Bert Yancey became a club professional again and later in life made an attempt to play on the PGA Tour Champions. In 1994 While at a Champions tour event in Utah, Yancey had a heart attack and did not survive. Bert Yancey was only 56 years old when he passed away.
Soon after his death, a junior golf tournament was named for Yancey in his hometown of Tallahassee, Florida. I was fortunate enough to win that tournament once and because I did I became fortunate enough to spend some time studying Bert Yancey and the golfing life that he lived.
Bert Yancey was a brilliant golfer with a smooth swing that nearly won multiple major championships. Instead of becoming a treasured name in the World Golf Hall of Fame he has mostly been forgotten except by those who knew him and students of Masters history.
Bert Yancey deserves to be celebrated and remembered for all of the aspects of who he was. What he was able to accomplish as a professional golfer while battling a life long severe mental illness is remarkable. Yancey literally spent time in jail cells and straightjackets because of his challenges, but for a brief window of time he nearly slipped into a green jacket as the Masters Champion. It hurt Bert Yancey to come so close to achieving his Augusta dreams, but it hurts golf much more to have lost such a great and resilient champion before his full potential could be realized.

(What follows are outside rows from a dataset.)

(* ===== verification/BackendSystem.v ===== *)
(** The server as a transition system: its handlers are its steps, and its
    invariant holds in all the states it reaches. *)

From S2P Require Import Prelude Types Backend Certif BackendUser BackendMessage BackendVlob.
From S2P Require Import BackendVlobProofs BackendRealm BlockStore BackendBlock BackendOrganization.

(** ** Steps *)

(** The handshake finds the user and the device of a client, and gives it the
    profile of its user. *)
Definition ctx_ok (s : Backend) (ctx : ClientCtx) : Prop :=
  ∃ user, os_users (orgstore s (cc_organization_id ctx)) !! cc_user_id ctx = Some user ∧
          u_profile user = cc_profile ctx ∧
          is_Some (find_device (orgstore s (cc_organization_id ctx)) (cc_device_id ctx)).

(** One handler runs to its end; the handlers that are not here read the state
    only. *)
Inductive backend_step `{CertifApi} (s s' : Backend) : Prop :=
| StepUserCreate now ctx msg r :
    ctx_ok s ctx → api_user_create now ctx msg s = (s', r) → backend_step s s'
| StepUserRevoke now ctx certificate r :
    ctx_ok s ctx → api_user_revoke now ctx certificate s = (s', r) → backend_step s s'
| StepDeviceCreate now ctx msg r :
    ctx_ok s ctx → api_device_create now ctx msg s = (s', r) → backend_step s s'
| StepInvitation :
    only_invitations s s' → backend_step s s'
| StepRealmCreate now ctx certificate r :
    ctx_ok s ctx → api_realm_create now ctx certificate s = (s', r) → backend_step s s'
| StepRealmUpdateRoles now ctx certificate message r :
    ctx_ok s ctx → api_realm_update_roles now ctx certificate message s = (s', r) →
    backend_step s s'
| StepRealmStart now now' ctx realm_id rev ts msgs r :
    ctx_ok s ctx →
    api_realm_start_reencryption_maintenance now now' ctx realm_id rev ts msgs s = (s', r) →
    backend_step s s'
| StepRealmFinish ctx realm_id rev r :
    ctx_ok s ctx → api_realm_finish_reencryption_maintenance ctx realm_id rev s = (s', r) →
    backend_step s s'
| StepVlobCreate now ctx realm_id rev vlob_id ts blob r :
    ctx_ok s ctx → api_vlob_create now ctx realm_id rev vlob_id ts blob s = (s', r) →
    backend_step s s'
| StepVlobUpdate now ctx rev vlob_id version ts blob r :
    ctx_ok s ctx → api_vlob_update now ctx rev vlob_id version ts blob s = (s', r) →
    backend_step s s'
| StepVlobSaveBatch ctx realm_id rev batch r :
    ctx_ok s ctx →
    api_vlob_maintenance_save_reencryption_batch ctx realm_id rev batch s = (s', r) →
    backend_step s s'
| StepBlockCreate ctx block_id realm_id block r :
    ctx_ok s ctx → api_block_create ctx block_id realm_id block s = (s', r) → backend_step s s'
| StepOrganizationCreate token org date r :
    api_organization_create token org date s = (s', r) → backend_step s s'
| StepOrganizationUpdate org date r :
    api_organization_update org date s = (s', r) → backend_step s s'
| StepOrganizationBootstrap now org msg r :
    api_organization_bootstrap now org msg s = (s', r) → backend_step s s'.

(** The states that the server reaches from its start. *)
Definition reachable `{CertifApi} : Backend → Prop := rtc backend_step empty_backend.

(** ** What the handlers do to the state *)

Section handlers.
Context `{CertifApi}.

(** The authors of the certificates that a handler loads. *)
Lemma verify_device_author c key ea d : verify_device_certificate c key ea = Ok d → dc_author d = ea.
Proof. by intros (_ & _ & _ & ? & _)%verify_and_load_Ok. Qed.
Lemma verify_user_author c key ea u : verify_user_certificate c key ea = Ok u → uc_author u = ea.
Proof. by intros (_ & _ & _ & ? & _)%verify_and_load_Ok. Qed.
Lemma load_user_create_authors ctx msg d_data u_data ru_data rd_data :
  load_user_create ctx msg = Ok (d_data, u_data, ru_data, rd_data) →
  dc_author d_data = Some (cc_device_id ctx) ∧ uc_author u_data = Some (cc_device_id ctx).
Proof.
  intros (d & Hd%verify_device_author & (u & Hu%verify_user_author & (ru & _ & (rd & _ & [= <- <- _ _])%result_bind_Ok)%result_bind_Ok)%result_bind_Ok)%result_bind_Ok.
  done.
Qed.
Lemma load_device_create_author ctx msg data rd :
  load_device_create ctx msg = Ok (data, rd) → dc_author data = Some (cc_device_id ctx).
Proof.
  intros (d & Hd%verify_device_author & H')%result_bind_Ok.
  destruct (dq_redacted_device_certificate msg); [by injection H' as <- _|].
  by apply result_bind_Ok in H' as (rd' & _ & [= <- _]).
Qed.
Lemma load_bootstrap_authors msg u_data d_data ru_data rd_data :
  load_bootstrap msg = Ok (u_data, d_data, ru_data, rd_data) →
  uc_author u_data = None ∧ dc_author d_data = None.
Proof.
  intros (u & Hu%verify_user_author & (d & Hd%verify_device_author & (ru & _ & (rd & _ & [= <- <- _ _])%result_bind_Ok)%result_bind_Ok)%result_bind_Ok)%result_bind_Ok.
  done.
Qed.

(** A handler refuses and changes nothing, or runs its component. *)
Lemma api_user_create_runs now ctx msg s s' r :
  api_user_create now ctx msg s = (s', r) →
  s' = s ∨ ∃ user d r', create_user (cc_organization_id ctx) user d s = (s', r') ∧
    u_revoked_on user = None ∧ d_user_id d = u_user_id user ∧
    u_user_certifier user = Some (cc_device_id ctx) ∧ u_revoked_user_certifier user = None ∧
    d_device_certifier d = Some (cc_device_id ctx).
Proof.
  unfold api_user_create, api_user_create_body. case_bool_decide; [by intros [= <- _]; left|].
  destruct (load_user_create ctx msg) as [[[[d_data u_data] ru_data] rd_data]|e] eqn:Hl;
    [|by intros [= <- _]; left].
  apply load_user_create_authors in Hl as [Hd Hu].
  destruct (check_user_create now d_data u_data ru_data rd_data) eqn:Hc; [by intros [= <- _]; left|].
  intros (r' & H' & _)%reply_of_inv. right. eexists _, _, r'. split_and!; try done.
  apply check_user_create_None in Hc as (_ & _ & Hid & _). by cbn.
Qed.
Lemma api_user_revoke_runs now ctx certificate s s' r :
  api_user_revoke now ctx certificate s = (s', r) →
  s' = s ∨ ∃ u on r',
    revoke_user (cc_organization_id ctx) u certificate (cc_device_id ctx) on now s = (s', r').
Proof.
  unfold api_user_revoke. case_bool_decide; [by intros [= <- _]; left|].
  destruct (verify_revoked_user_certificate _ _ _) as [data|] eqn:E; [|by intros [= <- _]; left].
  apply verify_and_load_Ok in E as (raw & _ & _ & [= Ha] & _).
  destruct (negb _); [by intros [= <- _]; left|].
  case_bool_decide; [by intros [= <- _]; left|].
  intros (r' & H' & _)%reply_of_inv. rewrite Ha in H'. eauto 10.
Qed.
Lemma api_device_create_runs now ctx msg s s' r :
  api_device_create now ctx msg s = (s', r) →
  s' = s ∨ ∃ d r', create_device (cc_organization_id ctx) d s = (s', r') ∧
    d_device_certifier d = Some (cc_device_id ctx).
Proof.
  unfold api_device_create.
  destruct (load_device_create ctx msg) as [[data rd]|] eqn:Hl; [|by intros [= <- _]; left].
  apply load_device_create_author in Hl.
  destruct (check_device_create now ctx data rd); [by intros [= <- _]; left|].
  intros (r' & H' & _)%reply_of_inv. right. by eexists _, r'.
Qed.
Lemma api_realm_create_runs now ctx certificate s s' r :
  api_realm_create now ctx certificate s = (s', r) →
  s' = s ∨ ∃ x r', realm_create (cc_organization_id ctx) x s = (s', r') ∧
    cc_profile ctx ≠ OUTSIDER ∧ gr_granted_by x = cc_device_id ctx.
Proof.
  unfold api_realm_create. case_bool_decide; [by intros [= <- _]; left|].
  destruct (verify_realm_role_certificate _ _ _) as [data|] eqn:E; [|by intros [= <- _]; left].
  destruct (negb _); [by intros [= <- _]; left|].
  case_bool_decide; [by intros [= <- _]; left|]. case_bool_decide; [by intros [= <- _]; left|].
  intros (r' & H' & _)%reply_of_inv. right. eexists _, r'. split_and!; [done|done|].
  apply verify_and_load_Ok in E as (raw & _ & _ & [= Ha] & _). by cbn.
Qed.
Lemma api_realm_update_roles_runs now ctx certificate message s s' r :
  api_realm_update_roles now ctx certificate message s = (s', r) →
  s' = s ∨ ∃ x r', update_roles (cc_organization_id ctx) x message s = (s', r') ∧
    user_id (gr_granted_by x) ≠ gr_user_id x.
Proof.
  unfold api_realm_update_roles.
  destruct (verify_realm_role_certificate _ _ _) as [data|] eqn:E; [|by intros [= <- _]; left].
  destruct (negb _); [by intros [= <- _]; left|].
  case_bool_decide; [by intros [= <- _]; left|].
  intros (r' & H' & _)%reply_of_inv. right. by eexists _, r'.
Qed.
Lemma api_organization_bootstrap_runs now org msg s s' r :
  api_organization_bootstrap now org msg s = (s', r) →
  s' = s ∨ ∃ user d token key r', organization_bootstrap org user d token key s = (s', r') ∧
    u_revoked_on user = None ∧ d_user_id d = u_user_id user ∧
    u_user_certifier user = None ∧ u_revoked_user_certifier user = None ∧
    d_device_certifier d = None.
Proof.
  unfold api_organization_bootstrap.
  destruct (load_bootstrap msg) as [[[[u_data d_data] ru_data] rd_data]|] eqn:Hl;
    [|by intros [= <- _]; left].
  apply load_bootstrap_authors in Hl as [Hu Hd].
  destruct (check_bootstrap now u_data d_data ru_data rd_data) eqn:Hc; [by intros [= <- _]; left|].
  intros (r' & H' & _)%reply_of_inv. right. eexists _, _, _, _, r'. split_and!; try done.
  unfold check_bootstrap in Hc. case_bool_decide; [done|]. case_bool_decide; [done|].
  case_bool_decide as E; [done|]. by cbn.
Qed.
End handlers.

(** ** The invariant *)

(** Users exist in bootstrapped organizations only. *)
Record orgs_ok (s : Backend) : Prop := {
  og_id org o : be_organizations s !! org = Some o → o_organization_id o = org;
  og_bootstrapped org u : is_Some (os_users (orgstore s org) !! u) →
    ∃ o key, be_organizations s !! org = Some o ∧ o_root_verify_key o = Some key }.

(** The blocks and what is known of them go together. *)
Record blocks_ok (s : Backend) : Prop := {
  bk_meta k meta : be_blockmetas s !! k = Some meta →
    ∃ block, be_blocks s !! k = Some block ∧ bm_size meta = Z.of_nat (length block) ∧
             is_Some (be_realms s !! (k.1, bm_realm_id meta));
  bk_block k : is_Some (be_blocks s !! k) → is_Some (be_blockmetas s !! k) }.

Record backend_ok (s : Backend) : Prop := {
  bo_users : all_users_ok s;
  bo_vlobs : vlobs_ok s;
  bo_roles : roles_ok s;
  bo_orgs : orgs_ok s;
  bo_blocks : blocks_ok s }.

Lemma backend_ok_empty : backend_ok empty_backend.
Proof.
  assert (∀ org realm_id, changes_of empty_backend org realm_id = empty_changes) as Hch by done.
  split.
  - intros org. apply users_ok_empty.
  - split; cbn; try done; intros; rewrite ?Hch in *; cbn in *; try done. constructor.
  - split; cbn; intros *; by rewrite lookup_empty.
  - split; cbn; intros *; [by rewrite lookup_empty|]. by intros [? ?].
  - split; cbn; intros *; [by rewrite lookup_empty|]. by intros [? ?].
Qed.

(** The users stay, with their profiles. *)
Definition users_kept (s s' : Backend) : Prop :=
  ∀ org u user, os_users (orgstore s org) !! u = Some user →
    ∃ user', os_users (orgstore s' org) !! u = Some user' ∧ u_profile user' = u_profile user.
Lemma users_kept_refl s s' : be_orgstores s' = be_orgstores s → users_kept s s'.
Proof. intros E org u user Hu. exists user. unfold orgstore in *. by rewrite E. Qed.

Lemma roles_ok_frame s s' :
  users_kept s s' → be_realms s' = be_realms s → roles_ok s → roles_ok s'.
Proof.
  intros Hu Hr [H1 H2]. split; intros org realm_id r; rewrite Hr; [apply H1|].
  intros x Hreal Hx. destruct (H2 _ _ _ _ Hreal Hx) as (user & Huser & Hp).
  apply Hu in Huser as (user' & ? & E). exists user'. split; [done|]. by rewrite E.
Qed.
Lemma orgs_ok_frame s s' :
  be_orgstores s' = be_orgstores s → be_organizations s' = be_organizations s →
  orgs_ok s → orgs_ok s'.
Proof. intros E1 E2 [H1 H2]. split; unfold orgstore in *; rewrite ?E1, ?E2; auto. Qed.
Lemma blocks_ok_frame s s' :
  be_blockmetas s' = be_blockmetas s → be_blocks s' = be_blocks s →
  (∀ k, is_Some (be_realms s !! k) → is_Some (be_realms s' !! k)) → blocks_ok s → blocks_ok s'.
Proof.
  intros E1 E2 Hr [H1 H2]. split; rewrite ?E1, ?E2; [|done].
  intros k meta (block & ? & ? & ?)%H1. eauto.
Qed.
Lemma all_users_ok_frame s s' : be_orgstores s' = be_orgstores s → all_users_ok s → all_users_ok s'.
Proof. intros E H org. unfold orgstore. rewrite E. apply H. Qed.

There are many players who have had near misses at Augusta National and the Masters. There are certainly many whose names are remembered better than Bert Yancey. On occasion though, the story of Bert Yancey and his close calls will be whispered through the pines of Augusta when someone remembers his clay model greens and his green jacket dreams. Like the echoes of a Sunday charge at the Masters, I believe that his story is worth a listen.